Look through the entries below and return all lines including the word "Hent".

##### Exercise input

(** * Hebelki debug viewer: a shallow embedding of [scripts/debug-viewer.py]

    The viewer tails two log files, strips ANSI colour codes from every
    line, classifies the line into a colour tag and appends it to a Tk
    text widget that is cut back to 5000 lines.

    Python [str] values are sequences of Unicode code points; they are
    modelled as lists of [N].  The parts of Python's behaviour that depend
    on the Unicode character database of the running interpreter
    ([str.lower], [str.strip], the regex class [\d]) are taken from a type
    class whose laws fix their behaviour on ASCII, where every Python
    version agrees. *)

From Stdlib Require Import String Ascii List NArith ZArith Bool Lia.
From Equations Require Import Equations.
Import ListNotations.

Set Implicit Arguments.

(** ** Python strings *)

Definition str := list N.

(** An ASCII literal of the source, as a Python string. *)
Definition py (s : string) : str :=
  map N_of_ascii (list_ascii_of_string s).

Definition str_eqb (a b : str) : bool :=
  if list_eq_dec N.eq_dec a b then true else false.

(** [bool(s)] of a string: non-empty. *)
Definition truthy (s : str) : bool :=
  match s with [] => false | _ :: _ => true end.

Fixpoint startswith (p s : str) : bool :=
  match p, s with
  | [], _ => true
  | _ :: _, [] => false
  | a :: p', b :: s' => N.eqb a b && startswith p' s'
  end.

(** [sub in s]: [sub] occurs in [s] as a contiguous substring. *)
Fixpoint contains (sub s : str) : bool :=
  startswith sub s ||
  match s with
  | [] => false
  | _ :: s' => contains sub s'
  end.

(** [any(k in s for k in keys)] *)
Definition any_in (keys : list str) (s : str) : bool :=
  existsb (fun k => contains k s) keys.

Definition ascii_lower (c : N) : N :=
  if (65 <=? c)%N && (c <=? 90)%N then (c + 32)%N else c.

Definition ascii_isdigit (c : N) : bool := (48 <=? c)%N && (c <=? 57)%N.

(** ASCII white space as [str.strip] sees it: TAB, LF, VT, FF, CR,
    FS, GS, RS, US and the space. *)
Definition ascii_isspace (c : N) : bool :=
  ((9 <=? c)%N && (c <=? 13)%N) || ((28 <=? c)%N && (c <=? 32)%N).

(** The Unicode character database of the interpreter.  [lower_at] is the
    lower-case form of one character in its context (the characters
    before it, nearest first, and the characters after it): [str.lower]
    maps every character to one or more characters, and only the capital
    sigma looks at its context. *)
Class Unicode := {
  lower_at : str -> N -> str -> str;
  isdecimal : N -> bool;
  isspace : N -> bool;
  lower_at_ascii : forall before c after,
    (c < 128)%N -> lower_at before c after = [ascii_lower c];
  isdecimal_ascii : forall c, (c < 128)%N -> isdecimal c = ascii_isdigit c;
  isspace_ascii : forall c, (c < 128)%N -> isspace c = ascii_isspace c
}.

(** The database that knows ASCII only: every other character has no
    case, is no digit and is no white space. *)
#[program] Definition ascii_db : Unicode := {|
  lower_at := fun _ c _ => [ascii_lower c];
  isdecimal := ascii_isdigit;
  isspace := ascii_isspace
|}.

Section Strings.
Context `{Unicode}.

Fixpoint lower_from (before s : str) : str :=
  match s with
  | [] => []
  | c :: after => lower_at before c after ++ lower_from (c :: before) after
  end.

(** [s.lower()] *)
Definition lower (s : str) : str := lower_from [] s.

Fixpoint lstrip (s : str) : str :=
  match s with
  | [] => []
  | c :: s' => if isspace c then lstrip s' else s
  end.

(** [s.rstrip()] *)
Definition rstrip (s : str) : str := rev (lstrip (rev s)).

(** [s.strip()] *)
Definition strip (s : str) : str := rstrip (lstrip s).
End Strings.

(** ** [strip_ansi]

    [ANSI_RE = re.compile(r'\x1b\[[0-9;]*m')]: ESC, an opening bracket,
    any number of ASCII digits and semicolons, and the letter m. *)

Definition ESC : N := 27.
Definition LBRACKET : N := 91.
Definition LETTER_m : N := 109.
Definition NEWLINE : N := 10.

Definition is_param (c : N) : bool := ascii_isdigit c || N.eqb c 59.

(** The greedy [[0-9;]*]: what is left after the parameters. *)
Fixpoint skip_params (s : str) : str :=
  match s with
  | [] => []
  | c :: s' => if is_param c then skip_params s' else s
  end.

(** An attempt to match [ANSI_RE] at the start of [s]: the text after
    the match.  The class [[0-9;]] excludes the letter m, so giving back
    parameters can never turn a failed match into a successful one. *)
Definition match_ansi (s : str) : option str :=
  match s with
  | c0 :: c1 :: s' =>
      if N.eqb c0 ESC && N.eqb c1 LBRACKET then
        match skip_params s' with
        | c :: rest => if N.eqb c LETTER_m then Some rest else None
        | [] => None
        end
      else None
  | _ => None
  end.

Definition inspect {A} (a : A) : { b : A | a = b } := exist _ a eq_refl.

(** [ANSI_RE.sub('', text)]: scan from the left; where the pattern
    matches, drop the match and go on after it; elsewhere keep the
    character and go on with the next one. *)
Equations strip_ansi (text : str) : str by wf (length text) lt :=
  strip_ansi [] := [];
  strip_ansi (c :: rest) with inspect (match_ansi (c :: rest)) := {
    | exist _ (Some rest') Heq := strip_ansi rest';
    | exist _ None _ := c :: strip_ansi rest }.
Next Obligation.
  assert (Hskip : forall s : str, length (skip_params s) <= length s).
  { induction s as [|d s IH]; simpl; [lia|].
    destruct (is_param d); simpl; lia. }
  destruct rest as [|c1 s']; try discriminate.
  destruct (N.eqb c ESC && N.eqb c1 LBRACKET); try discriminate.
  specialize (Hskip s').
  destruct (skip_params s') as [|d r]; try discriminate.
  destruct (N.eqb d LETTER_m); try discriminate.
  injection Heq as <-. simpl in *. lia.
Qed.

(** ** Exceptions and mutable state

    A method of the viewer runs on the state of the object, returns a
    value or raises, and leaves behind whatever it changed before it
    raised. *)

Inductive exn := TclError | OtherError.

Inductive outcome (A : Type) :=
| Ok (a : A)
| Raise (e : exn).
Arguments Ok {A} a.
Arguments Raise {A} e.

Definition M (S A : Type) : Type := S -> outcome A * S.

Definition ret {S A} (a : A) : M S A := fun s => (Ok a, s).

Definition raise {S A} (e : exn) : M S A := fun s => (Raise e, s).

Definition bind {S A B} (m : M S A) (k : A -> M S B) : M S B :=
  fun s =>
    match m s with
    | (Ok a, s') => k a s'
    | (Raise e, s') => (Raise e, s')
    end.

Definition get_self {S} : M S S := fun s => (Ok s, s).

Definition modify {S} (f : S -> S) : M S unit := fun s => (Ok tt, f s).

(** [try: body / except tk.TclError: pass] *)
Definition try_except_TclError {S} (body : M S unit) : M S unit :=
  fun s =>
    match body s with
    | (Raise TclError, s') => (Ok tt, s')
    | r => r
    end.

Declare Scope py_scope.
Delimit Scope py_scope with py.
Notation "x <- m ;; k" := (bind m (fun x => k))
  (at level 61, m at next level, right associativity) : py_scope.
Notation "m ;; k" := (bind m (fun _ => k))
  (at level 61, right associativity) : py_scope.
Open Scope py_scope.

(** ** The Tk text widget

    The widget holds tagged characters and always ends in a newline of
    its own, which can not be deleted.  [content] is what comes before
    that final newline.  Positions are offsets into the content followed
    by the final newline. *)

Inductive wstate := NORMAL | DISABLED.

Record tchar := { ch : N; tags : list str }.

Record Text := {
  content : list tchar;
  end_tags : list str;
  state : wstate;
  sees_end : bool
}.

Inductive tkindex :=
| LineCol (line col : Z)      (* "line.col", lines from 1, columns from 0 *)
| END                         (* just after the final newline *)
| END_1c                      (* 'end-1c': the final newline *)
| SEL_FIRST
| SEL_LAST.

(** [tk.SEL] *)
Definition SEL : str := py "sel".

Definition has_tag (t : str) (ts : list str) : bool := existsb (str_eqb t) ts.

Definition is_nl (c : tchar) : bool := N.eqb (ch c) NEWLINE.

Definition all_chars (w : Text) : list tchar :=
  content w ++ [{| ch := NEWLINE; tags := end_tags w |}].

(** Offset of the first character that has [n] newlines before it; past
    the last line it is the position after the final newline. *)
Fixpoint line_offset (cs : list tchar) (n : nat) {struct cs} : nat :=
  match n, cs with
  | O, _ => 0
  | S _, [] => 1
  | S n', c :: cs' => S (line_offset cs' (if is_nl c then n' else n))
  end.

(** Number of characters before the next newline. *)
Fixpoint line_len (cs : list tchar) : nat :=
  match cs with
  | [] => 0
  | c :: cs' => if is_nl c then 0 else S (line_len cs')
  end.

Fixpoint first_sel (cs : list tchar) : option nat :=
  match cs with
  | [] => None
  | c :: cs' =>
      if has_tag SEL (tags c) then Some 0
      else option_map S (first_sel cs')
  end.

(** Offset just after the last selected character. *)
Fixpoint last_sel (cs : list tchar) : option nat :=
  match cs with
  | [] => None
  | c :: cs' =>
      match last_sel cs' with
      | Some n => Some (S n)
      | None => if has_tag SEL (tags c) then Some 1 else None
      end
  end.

##########
##### Exercise input

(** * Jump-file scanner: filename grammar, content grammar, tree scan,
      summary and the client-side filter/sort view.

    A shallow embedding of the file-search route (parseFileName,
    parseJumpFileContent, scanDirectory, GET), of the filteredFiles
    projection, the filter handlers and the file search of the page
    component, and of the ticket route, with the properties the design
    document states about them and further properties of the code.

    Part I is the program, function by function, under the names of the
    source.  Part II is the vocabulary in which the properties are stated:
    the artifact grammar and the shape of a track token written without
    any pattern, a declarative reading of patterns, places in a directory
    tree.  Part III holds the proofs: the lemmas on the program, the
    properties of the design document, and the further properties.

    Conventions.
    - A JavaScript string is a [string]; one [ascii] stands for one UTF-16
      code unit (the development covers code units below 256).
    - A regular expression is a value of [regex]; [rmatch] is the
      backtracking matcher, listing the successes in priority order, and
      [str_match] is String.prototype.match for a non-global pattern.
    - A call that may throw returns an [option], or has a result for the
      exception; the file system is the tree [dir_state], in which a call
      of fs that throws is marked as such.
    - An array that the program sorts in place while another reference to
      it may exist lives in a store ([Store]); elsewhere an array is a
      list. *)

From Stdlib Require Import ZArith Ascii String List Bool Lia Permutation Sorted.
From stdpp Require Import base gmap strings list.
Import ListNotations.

##########
##### Exercise input

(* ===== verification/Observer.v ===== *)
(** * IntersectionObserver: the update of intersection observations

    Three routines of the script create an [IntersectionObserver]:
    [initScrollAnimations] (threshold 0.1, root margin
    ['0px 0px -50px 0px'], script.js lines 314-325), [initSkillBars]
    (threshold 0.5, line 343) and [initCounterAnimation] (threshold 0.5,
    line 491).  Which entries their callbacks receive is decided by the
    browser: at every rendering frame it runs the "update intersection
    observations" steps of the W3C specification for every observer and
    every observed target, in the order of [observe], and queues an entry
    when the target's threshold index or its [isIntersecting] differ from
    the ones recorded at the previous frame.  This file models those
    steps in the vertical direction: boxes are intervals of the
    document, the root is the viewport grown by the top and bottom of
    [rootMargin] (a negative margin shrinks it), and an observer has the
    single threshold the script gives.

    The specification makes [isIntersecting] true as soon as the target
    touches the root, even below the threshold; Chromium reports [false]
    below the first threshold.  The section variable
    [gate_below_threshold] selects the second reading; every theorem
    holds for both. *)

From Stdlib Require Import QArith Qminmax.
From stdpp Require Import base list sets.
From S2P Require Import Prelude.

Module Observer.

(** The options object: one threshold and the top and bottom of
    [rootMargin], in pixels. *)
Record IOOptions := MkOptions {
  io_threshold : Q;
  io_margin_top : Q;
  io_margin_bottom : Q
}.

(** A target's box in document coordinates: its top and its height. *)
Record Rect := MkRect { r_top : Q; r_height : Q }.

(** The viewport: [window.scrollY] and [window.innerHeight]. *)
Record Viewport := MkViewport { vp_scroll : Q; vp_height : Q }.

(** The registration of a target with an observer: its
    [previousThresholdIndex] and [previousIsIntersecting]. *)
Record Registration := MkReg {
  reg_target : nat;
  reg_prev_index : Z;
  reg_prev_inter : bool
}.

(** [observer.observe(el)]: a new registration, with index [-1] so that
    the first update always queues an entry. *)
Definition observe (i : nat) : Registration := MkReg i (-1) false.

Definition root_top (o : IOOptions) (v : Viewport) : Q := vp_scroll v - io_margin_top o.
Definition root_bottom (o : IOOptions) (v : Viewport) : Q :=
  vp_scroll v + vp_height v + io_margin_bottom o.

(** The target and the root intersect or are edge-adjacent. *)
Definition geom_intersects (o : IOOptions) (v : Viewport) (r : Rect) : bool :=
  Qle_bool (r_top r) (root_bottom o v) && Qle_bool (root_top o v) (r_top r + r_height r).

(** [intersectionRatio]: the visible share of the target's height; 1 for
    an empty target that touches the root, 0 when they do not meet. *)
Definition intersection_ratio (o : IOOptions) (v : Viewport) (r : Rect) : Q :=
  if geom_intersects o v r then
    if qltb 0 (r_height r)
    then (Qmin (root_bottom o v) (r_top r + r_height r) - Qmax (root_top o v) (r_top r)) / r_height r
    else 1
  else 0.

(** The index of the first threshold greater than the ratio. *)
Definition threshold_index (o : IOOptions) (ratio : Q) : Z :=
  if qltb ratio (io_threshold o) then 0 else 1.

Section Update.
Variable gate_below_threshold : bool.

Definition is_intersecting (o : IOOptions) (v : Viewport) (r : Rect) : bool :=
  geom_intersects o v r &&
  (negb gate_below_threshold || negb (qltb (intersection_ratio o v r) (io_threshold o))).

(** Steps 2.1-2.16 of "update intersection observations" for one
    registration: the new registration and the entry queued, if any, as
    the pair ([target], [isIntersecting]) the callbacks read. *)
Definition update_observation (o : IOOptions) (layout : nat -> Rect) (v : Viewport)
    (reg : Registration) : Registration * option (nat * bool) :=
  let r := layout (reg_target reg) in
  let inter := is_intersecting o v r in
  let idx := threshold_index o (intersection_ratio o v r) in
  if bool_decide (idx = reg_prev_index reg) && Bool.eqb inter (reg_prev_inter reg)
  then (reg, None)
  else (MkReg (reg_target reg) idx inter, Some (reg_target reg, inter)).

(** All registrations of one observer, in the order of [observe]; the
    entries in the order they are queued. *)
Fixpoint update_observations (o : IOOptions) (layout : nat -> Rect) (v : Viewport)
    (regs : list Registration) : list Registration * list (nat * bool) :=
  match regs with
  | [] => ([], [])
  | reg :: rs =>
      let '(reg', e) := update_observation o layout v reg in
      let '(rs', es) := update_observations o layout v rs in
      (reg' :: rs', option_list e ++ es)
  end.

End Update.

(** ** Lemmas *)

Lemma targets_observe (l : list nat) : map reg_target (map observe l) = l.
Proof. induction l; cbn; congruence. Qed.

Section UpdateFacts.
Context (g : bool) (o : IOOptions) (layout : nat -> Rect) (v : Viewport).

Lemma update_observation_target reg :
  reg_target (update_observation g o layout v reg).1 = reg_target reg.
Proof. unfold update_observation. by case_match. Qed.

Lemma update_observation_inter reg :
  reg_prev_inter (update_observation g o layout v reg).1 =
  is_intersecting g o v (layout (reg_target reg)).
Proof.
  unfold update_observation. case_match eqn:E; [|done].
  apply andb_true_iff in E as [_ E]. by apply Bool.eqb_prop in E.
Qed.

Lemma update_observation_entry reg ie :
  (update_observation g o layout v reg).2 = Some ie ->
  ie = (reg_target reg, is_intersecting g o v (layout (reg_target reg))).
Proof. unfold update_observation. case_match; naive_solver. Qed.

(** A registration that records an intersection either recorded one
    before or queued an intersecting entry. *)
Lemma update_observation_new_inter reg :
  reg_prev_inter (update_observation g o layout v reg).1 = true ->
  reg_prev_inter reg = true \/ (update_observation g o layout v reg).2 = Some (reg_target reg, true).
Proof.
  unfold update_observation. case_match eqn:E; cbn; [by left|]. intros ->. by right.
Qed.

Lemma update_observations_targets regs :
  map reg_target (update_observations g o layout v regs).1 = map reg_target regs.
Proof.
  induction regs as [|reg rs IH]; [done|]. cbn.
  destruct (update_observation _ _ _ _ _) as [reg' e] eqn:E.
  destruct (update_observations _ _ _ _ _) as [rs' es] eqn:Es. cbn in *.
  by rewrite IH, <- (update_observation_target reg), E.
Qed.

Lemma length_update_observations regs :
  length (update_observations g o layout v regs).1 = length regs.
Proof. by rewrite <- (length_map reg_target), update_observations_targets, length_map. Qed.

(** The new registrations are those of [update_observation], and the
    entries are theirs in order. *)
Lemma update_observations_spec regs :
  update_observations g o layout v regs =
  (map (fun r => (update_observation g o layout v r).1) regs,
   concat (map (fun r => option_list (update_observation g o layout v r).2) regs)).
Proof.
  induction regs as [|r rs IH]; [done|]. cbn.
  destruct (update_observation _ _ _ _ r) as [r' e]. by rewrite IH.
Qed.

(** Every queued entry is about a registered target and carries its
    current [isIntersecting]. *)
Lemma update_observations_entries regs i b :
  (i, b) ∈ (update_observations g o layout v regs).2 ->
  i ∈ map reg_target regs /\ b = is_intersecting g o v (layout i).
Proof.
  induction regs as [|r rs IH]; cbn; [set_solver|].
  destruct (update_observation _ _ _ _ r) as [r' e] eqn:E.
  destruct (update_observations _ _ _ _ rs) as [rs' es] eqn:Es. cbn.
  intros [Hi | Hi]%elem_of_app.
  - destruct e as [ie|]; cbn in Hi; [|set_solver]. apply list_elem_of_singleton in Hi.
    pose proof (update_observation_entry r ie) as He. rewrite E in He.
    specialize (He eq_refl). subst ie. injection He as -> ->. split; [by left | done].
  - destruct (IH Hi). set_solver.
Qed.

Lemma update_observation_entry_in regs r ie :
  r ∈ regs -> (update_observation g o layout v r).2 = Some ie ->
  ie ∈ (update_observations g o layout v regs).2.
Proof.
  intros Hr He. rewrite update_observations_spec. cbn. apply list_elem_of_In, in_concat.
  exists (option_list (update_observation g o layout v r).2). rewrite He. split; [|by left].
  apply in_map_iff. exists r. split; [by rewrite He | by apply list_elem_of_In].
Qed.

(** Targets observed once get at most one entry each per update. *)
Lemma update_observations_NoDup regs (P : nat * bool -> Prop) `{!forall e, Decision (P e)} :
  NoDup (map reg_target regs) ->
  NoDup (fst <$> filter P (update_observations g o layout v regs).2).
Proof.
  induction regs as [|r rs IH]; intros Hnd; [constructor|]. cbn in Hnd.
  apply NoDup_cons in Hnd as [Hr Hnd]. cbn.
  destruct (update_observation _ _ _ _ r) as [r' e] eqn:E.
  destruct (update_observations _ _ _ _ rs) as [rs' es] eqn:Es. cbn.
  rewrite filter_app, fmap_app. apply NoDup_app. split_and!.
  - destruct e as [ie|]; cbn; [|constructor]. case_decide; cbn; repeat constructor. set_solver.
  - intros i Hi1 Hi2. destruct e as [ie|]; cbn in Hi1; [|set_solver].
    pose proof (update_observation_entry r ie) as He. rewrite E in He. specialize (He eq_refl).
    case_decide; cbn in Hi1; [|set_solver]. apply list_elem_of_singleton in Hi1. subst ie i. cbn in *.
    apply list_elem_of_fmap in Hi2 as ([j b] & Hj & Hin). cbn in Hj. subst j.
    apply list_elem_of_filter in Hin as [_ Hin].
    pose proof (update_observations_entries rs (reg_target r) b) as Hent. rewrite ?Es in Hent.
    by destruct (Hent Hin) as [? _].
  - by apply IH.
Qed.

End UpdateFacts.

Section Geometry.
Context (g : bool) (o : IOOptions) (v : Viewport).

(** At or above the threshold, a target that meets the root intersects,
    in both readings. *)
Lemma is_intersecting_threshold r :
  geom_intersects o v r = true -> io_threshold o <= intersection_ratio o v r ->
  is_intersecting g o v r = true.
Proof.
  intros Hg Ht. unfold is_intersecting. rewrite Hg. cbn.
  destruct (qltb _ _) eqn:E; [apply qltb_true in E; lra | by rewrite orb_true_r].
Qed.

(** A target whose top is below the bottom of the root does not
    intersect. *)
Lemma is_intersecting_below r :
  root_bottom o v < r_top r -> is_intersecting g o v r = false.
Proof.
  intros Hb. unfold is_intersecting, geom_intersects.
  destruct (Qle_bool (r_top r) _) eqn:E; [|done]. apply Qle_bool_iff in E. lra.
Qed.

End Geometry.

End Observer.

##########

• Response box
    pose proof (update_observations_entries rs (reg_target r) b) as Hent. rewrite ?Es in Hent.
    by destruct (Hent Hin) as [? _].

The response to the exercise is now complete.